Director: Ron Underwood
Starring: Kevin Bacon, Fred Ward, Finn Carter
Year: 1990
Tremors was Ron Underwood’s first/only good film, it was all downhill from there, which, I guess, is what happens when you peak too early with what hilariously wouldn’t be too hyperbolic to call a perfect movie. The fact that it happens to be about giant, flesh-eating, underground slugs not withstanding, Tremors is perfection wrapped in a 90-minute bubble, a project completely independent from reality and genre that somehow works magnificently, despite all odds. I dug it when I was younger, I dig it to this day, and watching it again only cements that it is heedlessly excellent in so many ways, often because it doesn’t care, often because it seems to get the smallest details right when others would have just skimmed over the minutiae. This wacky sci-fi/horror/comedy really makes you wonder how much luck is involved in getting it right, since not many have been this unqualified and yet this brilliant.

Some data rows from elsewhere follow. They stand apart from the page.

(* ===== verification/StoreOpen.v ===== *)
(** Opening and migrating the database, src/store/mod.rs over src/store/schema.rs.

    A database is what SQLite keeps of it: for each table its columns, its unique keys
    and its rows, and the indexes.  Opening is the list of the statements it executes,
    each committed on its own; SQLite may refuse any of them, and the process may stop
    after any of them.  SQLite compares names without case; a database here has them in
    lower case.

    The theorem: whatever SQLite refuses and wherever the process stops, opening never
    loses a row, the next opening continues where this one stopped and ends in the same
    database, and it ends with every column exactly for a database of an earlier version
    without two intents of one attempt and number. *)
From Stdlib Require Import Ascii String.
From S2P Require Import Prelude Paths Domain.

(** ** Databases *)

Inductive SqlValue := Null | Int (z : Z) | Txt (s : string).

#[export] Instance SqlValue_eq_dec : EqDecision SqlValue.
Proof. solve_decision. Defined.

Abbreviation Row := (gmap string SqlValue).

Record Table := mkTable {
  t_columns : list string;
  t_unique : list (list string);
  t_rows : list Row;
}.

Record Index := mkIndex { ix_table : string; ix_columns : list string; ix_unique : bool }.

Record Database := mkDatabase {
  db_tables : gmap string Table;
  db_indexes : gmap string Index;
}.

Definition Database_empty : Database := mkDatabase ∅ ∅.

Definition has_column (columns : list string) (c : string) : bool :=
  existsb (fun c' => eq_ignore_ascii_case c' c) columns.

In Perfection, Nevada, the lives of the town’s 14 residents are about to become anything but perfect, and they’ll be lucky to leave with their lives intact. Two local handymen named Val & Earl stumble upon a series of gruesome murders, starting with Edgar treed up an electric pole, and continuing with Old Fred buried up to his neck in the sand. It’s a long way to the next human habitation, so no help is coming, and it quickly gets much worse; this is no human killer on the loose, this is something much more …natural. Something, or some things, are underground and eating people, tracking them by their sound on the surface. Val & Earl are unlikely heroes, but they must lead the resistance against the “Graboids” and help the townsfolk to safety, with the aid of the much smarter Rhonda, a grad student who is in the wrong place at the awfully wrong time.
It’s just that Tremors is amazing, and I’m not sure how we can continue watching movies knowing that entertainment topped out and has been failing to live up to a 90s flick ever since. I jest, but this movie really is that tight, with a story, characters, and action that exist on a closed set and are independently awesome. They would go on to make a series, but those all sucked of course; there’s no improving on what worked so well the first time around. Our lead dudes are funny, fumbling, but somehow lovable, and it’s amusing to watch Kevin Bacon in this way. The rest of the actors are just background really, but they do no harm, even Reba McEntire, who couldn’t act if her red hair and country twang depended on it. No one needed to act in this film though, it was the perfect little skit, with surprisingly good physical effects and realistic fantasy, an all-around applaudable cult classic that never loses it appeal.